Owen Carter

Assessing without levels in secondary schools

‘Who’s in panic?’ The raised hands that greeted this opening question from Jason Tudor showed exactly why teachers chose to attend our conference on Secondary Assessment after Levels on the 16th October.  In Ofsted’s words, assessment is now a school-led system: without levels, schools’ assessment methods are more than ever their own responsibilities. A frightening prospect – but also, as speakers throughout the day showed, an exhilarating opportunity. Curriculum reforms and Progress 8 will radically change the decisions teachers make. In the second keynote of the day, Harriet Becher of the DfE got down to business, talking through the practicalities of the new arrangements. Clarifying that a ‘4’ in the new GCSE is roughly equivalent to the old ‘C’, while the phasing of changes means that the new English and Maths will be taught first, she reminded us of the importance of keeping the key changes in mind amidst reforms. Speaking next, Chris Hildrew of Chew Valley injected a real sense of excitement about what the lack of levels might mean. Drawing on Dweck’s excellent research on growth mindsets, Chew Valley’s new assessment model encourages student aspiration and deliberately avoids setting limits on attainment. Chris demonstrated that assessment reform can be a real chance to innovate.

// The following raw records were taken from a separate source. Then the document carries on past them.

(** * vol_toolkit.realized_vol: realized volatility estimators and the
      GARCH(1,1) forecast

    A shallow embedding of [src/vol_toolkit/realized_vol.py] and the
    properties its specification states about it.

    Numbers.  A Python/numpy [float64] is idealised: a finite value is a
    real number and arithmetic on finite values is exact; the IEEE special
    values [+inf], [-inf] and [NaN] are kept, with the IEEE rules for them.
    Rounding error, overflow, underflow and the sign of zero are not
    modelled (a zero divisor is taken as [+0.0]).  Equalities and
    exact zeros in the theorems are those of the formulas: where float64
    rounds the two sides of an equality differently, the computed values
    can differ in their last bits.

    Series.  A [pd.Series] is the list of its values under the default
    [RangeIndex] [0 .. n-1]; a missing value is [NaN].

    Exceptions.  A function that can raise returns a [result]. *)

From Stdlib Require Import Reals Lra Lia ZArith List String Ascii Bool.
From Stdlib Require Import DecimalString.
Import ListNotations.

Open Scope R_scope.

(** ** Exceptions *)

Inductive exn : Type :=
| ValueError (msg : string)
| IndexError (msg : string)
| ZeroDivisionError (msg : string).

Inductive result (A : Type) : Type :=
| Ok (a : A)
| Raise (e : exn).

Arguments Ok {A} a.
Arguments Raise {A} e.

Definition bind {A B : Type} (m : result A) (k : A -> result B) : result B :=
  match m with
  | Ok a => k a
  | Raise e => Raise e
  end.

Notation "x <- m ;; k" := (bind m (fun x => k))
  (at level 61, m at next level, right associativity).

(** [str(n)] for a Python [int]. *)
Definition str (n : Z) : string := NilZero.string_of_int (Z.to_int n).

(** [needle in hay] for Python strings. *)
Fixpoint contains (needle hay : string) : bool :=
  prefix needle hay ||
  match hay with
  | EmptyString => false
  | String _ hay' => contains needle hay'
  end.

(** ** Idealised float64 *)

Module Float64.

Inductive float64 : Type :=
| Num (r : R)
| PInf
| NInf
| NaN.

Definition Rltb (x y : R) : bool := if Rlt_dec x y then true else false.
Definition Reqb (x y : R) : bool := if Req_dec_T x y then true else false.

Definition inf (negative : bool) : float64 := if negative then NInf else PInf.

Definition is_nan (x : float64) : bool :=
  match x with NaN => true | _ => false end.

(** [x < y]; every comparison with [NaN] is [False]. *)
Definition flt (x y : float64) : bool :=
  match x, y with
  | NaN, _ | _, NaN => false
  | Num a, Num b => Rltb a b
  | _, NInf => false
  | NInf, _ => true
  | PInf, _ => false
  | Num _, PInf => true
  end.

Definition fneg (x : float64) : float64 :=
  match x with
  | Num a => Num (- a)
  | PInf => NInf
  | NInf => PInf
  | NaN => NaN
  end.

Definition fadd (x y : float64) : float64 :=
  match x, y with
  | NaN, _ | _, NaN => NaN
  | Num a, Num b => Num (a + b)
  | PInf, NInf | NInf, PInf => NaN
  | PInf, _ | _, PInf => PInf
  | NInf, _ | _, NInf => NInf
  end.

Definition fsub (x y : float64) : float64 := fadd x (fneg y).

Definition fmul (x y : float64) : float64 :=
  match x, y with
  | NaN, _ | _, NaN => NaN
  | Num a, Num b => Num (a * b)
  | Num a, PInf | PInf, Num a => if Reqb a 0 then NaN else inf (Rltb a 0)
  | Num a, NInf | NInf, Num a => if Reqb a 0 then NaN else inf (negb (Rltb a 0))
  | PInf, PInf | NInf, NInf => PInf
  | PInf, NInf | NInf, PInf => NInf
  end.

(** numpy division: a zero divisor gives an infinity or [NaN], never an
    exception. *)
Definition fdiv (x y : float64) : float64 :=
  match x, y with
  | NaN, _ | _, NaN => NaN
  | Num a, Num b =>
      if Reqb b 0
      then (if Reqb a 0 then NaN else inf (Rltb a 0))
      else Num (a / b)
  | Num _, PInf | Num _, NInf => Num 0
  | PInf, Num b => inf (Rltb b 0)
  | NInf, Num b => inf (negb (Rltb b 0))
  | PInf, PInf | PInf, NInf | NInf, PInf | NInf, NInf => NaN
  end.

(** [x ** n] for a float [x] and a Python [int] [n] (C [pow]). *)
Definition fpow (x : float64) (n : Z) : float64 :=
  match x with
  | Num a =>
      if (n <? 0)%Z && Reqb a 0 then PInf else Num (powerRZ a n)
  | PInf =>
      if (n =? 0)%Z then Num 1 else if (n <? 0)%Z then Num 0 else PInf
  | NInf =>
      if (n =? 0)%Z then Num 1
      else if (n <? 0)%Z then Num 0
      else if Z.odd n then NInf else PInf
  | NaN => if (n =? 0)%Z then Num 1 else NaN
  end.

(** [np.log]: [-inf] at zero, [NaN] below it. *)
Definition np_log (x : float64) : float64 :=
  match x with
  | Num a => if Rltb 0 a then Num (ln a) else if Reqb a 0 then NInf else NaN
  | PInf => PInf
  | NInf => NaN
  | NaN => NaN
  end.

(** [np.sqrt]: [NaN] on a negative argument. *)
Definition np_sqrt (x : float64) : float64 :=
  match x with
  | Num a => if Rltb a 0 then NaN else Num (sqrt a)
  | PInf => PInf
  | NInf => NaN
  | NaN => NaN
  end.

Definition math_domain_error : exn := ValueError "math domain error".

(** [math.sqrt]: raises on a negative argument. *)
Definition math_sqrt (x : float64) : result float64 :=
  match x with
  | Num a => if Rltb a 0 then Raise math_domain_error else Ok (Num (sqrt a))
  | PInf => Ok PInf
  | NInf => Raise math_domain_error
  | NaN => Ok NaN
  end.

(** [math.log]: raises on a non-positive argument. *)
Definition math_log (x : float64) : result float64 :=
  match x with
  | Num a => if Rltb 0 a then Ok (Num (ln a)) else Raise math_domain_error
  | PInf => Ok PInf
  | NInf => Raise math_domain_error
  | NaN => Ok NaN
  end.

(** [x / y] on Python floats: raises on a zero divisor. *)
Definition py_truediv (x y : float64) : result float64 :=
  match y with
  | Num b =>
      if Reqb b 0 then Raise (ZeroDivisionError "float division by zero")
      else Ok (fdiv x y)
  | _ => Ok (fdiv x y)
  end.

(** The builtin [max(a, b)] of two arguments: [b] when [b > a], else [a]. *)
Definition py_max (a b : float64) : float64 := if flt a b then b else a.

(** Nearest integer, ties to the even one. *)
Definition round_half_even (x : R) : Z :=
  let f := Int_part x in
  let d := x - IZR f in
  if Rltb d (1 / 2) then f
  else if Rltb (1 / 2) d then (f + 1)%Z
  else if Z.even f then f else (f + 1)%Z.

(** [round(x, ndigits)]; a non-finite [x] is returned unchanged. *)
Definition py_round (x : float64) (ndigits : nat) : float64 :=
  match x with
  | Num a => Num (IZR (round_half_even (a * 10 ^ ndigits)) / 10 ^ ndigits)
  | _ => x
  end.

End Float64.
Import Float64.

(** ** pandas Series operations *)

Module Series.

Definition Series : Type := list float64.

Definition len (s : Series) : Z := Z.of_nat (List.length s).

(** [s.shift(1)] *)
Definition shift1 (s : Series) : Series :=
  match s with
  | [] => []
  | _ :: _ => NaN :: removelast s
  end.

(** An elementwise binary operation on two series: the operands are aligned
    on the union of their indexes and a label present in only one of them
    pairs with [NaN]. *)
Fixpoint binop (f : float64 -> float64 -> float64) (a b : Series) : Series :=
  match a with
  | [] => map (fun y => f NaN y) b
  | x :: a' =>
      match b with
      | [] => map (fun x' => f x' NaN) a
      | y :: b' => f x y :: binop f a' b'
      end
  end.

Definition div (a b : Series) : Series := binop fdiv a b.

Definition log (s : Series) : Series := map np_log s.

(** [s ** n] *)
Definition pow (s : Series) (n : Z) : Series := map (fun x => fpow x n) s.

(** [s * c] *)
Definition scale (s : Series) (c : float64) : Series :=
  map (fun x => fmul x c) s.

(** [s.dropna()]: infinities are kept. *)
Definition dropna (s : Series) : Series :=
  filter (fun x => negb (is_nan x)) s.

(** The slice [s.iloc[start:]] with Python's rules: a negative [start]
    counts from the end, and the bound is clamped to the series. *)
Definition iloc_from (start : Z) (s : Series) : Series :=
  let n := len s in
  let i := if (start <? 0)%Z then Z.max 0 (start + n) else Z.min start n in
  skipn (Z.to_nat i) s.

(** [s.iloc[-1]] *)
Definition iloc_last (s : Series) : result float64 :=
  match s with
  | [] => Raise (IndexError "single positional indexer is out-of-bounds")
  | _ :: _ => Ok (last s NaN)
  end.

Definition sum (s : Series) : float64 := fold_right fadd (Num 0) s.

(** [s.mean()] with the default [skipna=True]. *)
Definition mean (s : Series) : float64 :=
  let xs := dropna s in
  match xs with
  | [] => NaN
  | _ :: _ => fdiv (sum xs) (Num (INR (List.length xs)))
  end.

(** [s.var()] with the defaults [ddof=1, skipna=True]: the two-pass
    formula of [pandas.core.nanops.nanvar]. *)
Definition var (s : Series) : float64 :=
  let xs := dropna s in
  let count := List.length xs in
  if (count <=? 1)%nat then NaN
  else
    let avg := fdiv (sum xs) (Num (INR count)) in
    let sqr := map (fun v => fpow (fsub avg v) 2) xs in
    fdiv (sum sqr) (Num (INR count - 1)).

(** [s.std()] *)
Definition std (s : Series) : float64 := np_sqrt (var s).

End Series.
Import Series.

(** ** The module under verification *)

Definition TRADING_DAYS_PER_YEAR : float64 := Num 252.

(** [math.sqrt(TRADING_DAYS_PER_YEAR)] *)
Definition sqrt_trading_days : float64 := Num (sqrt 252).

(** The cleaned log returns of a price series:
    [np.log(prices / prices.shift(1)).dropna()]. *)
Definition log_returns (prices : Series) : Series :=
  dropna (Series.log (div prices (shift1 prices))).

Definition calculate_realized_vol
    (prices : Series) (window : Z) (annualize : bool) : result float64 :=
  let log_returns := log_returns prices in
  if (len log_returns <? window)%Z then
    Raise (ValueError ("Need at least " ++ str window ++ " returns, got "
                         ++ str (len log_returns))%string)
  else
    let vol := std (iloc_from (- window) log_returns) in
    let vol := if annualize then fmul vol sqrt_trading_days else vol in
    Ok vol.

Definition calculate_parkinson_vol
    (high low : Series) (window : Z) : result float64 :=
  if (len high <? window)%Z || (len low <? window)%Z then
    Raise (ValueError ("Need at least " ++ str window ++ " data points")%string)
  else
    let log_hl := Series.log (div high low) in
    let recent := iloc_from (- window) log_hl in
    let factor := fdiv (Num 1) (fmul (Num 4) (Num (ln 2))) in
    let variance := fmul factor (mean (pow recent 2)) in
    math_sqrt (fmul variance TRADING_DAYS_PER_YEAR).

(** *** GARCH(1,1) forecast *)

(** What [forecast_garch] reads from the result of [arch_model(...).fit()]:
    [params["omega"]], [params["alpha[1]"]], [params["beta[1]"]] and
    [conditional_volatility]. *)
Record ARCHModelResult : Type := {
  omega : float64;
  alpha : float64;
  beta : float64;
  conditional_volatility : Series
}.

(** The dictionary [forecast_garch] returns, one field per key. *)
Record GarchForecast : Type := {
  current_vol : float64;
  forecast_vol : float64;
  persistence : float64;
  half_life : float64
}.

(** Unconditional (long-run) variance. *)
Definition long_run_var_of (omega persistence current_var : float64) : float64 :=
  if flt persistence (Num 1) then fdiv omega (fsub (Num 1) persistence)
  else current_var.

(** Multi-step forecast: h-step variance. *)
Definition forecast_var_of
    (long_run_var persistence current_var : float64) (horizon : Z) : float64 :=
  fadd long_run_var
       (fmul (fpow persistence horizon) (fsub current_var long_run_var)).

(** [math.sqrt(variance) / 100.0 * math.sqrt(TRADING_DAYS_PER_YEAR)]: back
    from percent to decimal, annualized.  The divisor [100.0] is not zero,
    so this Python division cannot raise. *)
Definition annualized_vol_of (variance : float64) : result float64 :=
  s <- math_sqrt variance ;;
  Ok (fmul (fdiv s (Num 100)) sqrt_trading_days).

(** Half-life of vol shocks. *)
Definition half_life_of (persistence : float64) : result float64 :=
  if flt (Num 0) persistence && flt persistence (Num 1) then
    l2 <- math_log (Num 2) ;;
    lp <- math_log persistence ;;
    py_truediv l2 (fneg lp)
  else Ok PInf.

Section Forecast.

(** The maximum-likelihood fit of the [arch] package,
    [arch_model(scaled, vol="GARCH", p=1, q=1, mean="Zero",
    rescale=False).fit(...)]: an external library, taken as a parameter.
    It may raise.  The import of the package, the first statement of the
    function, is taken to succeed. *)
Variable arch_fit : Series -> result ARCHModelResult.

Remind yourself of what fits into Progress 8 as you look to future assessment.

Streamed sessions offered a fantastic opportunity to see some of these ideas in practice. At Jason Tudor’s Archway School grades are progress-focused and linked to specific written criteria so that students and parents know exactly what they need to improve. Ben Solly took us through the ins and outs of calculating Progress 8, while Jo Smith showed us how to plan for those changes. Assessing without levels is a daunting prospect for many schools. Ofsted, however, will be looking for schools to have thought creatively and comprehensively about how they assess. This conference offered some excellent starting points to help teachers view that as an opportunity as well as a challenge.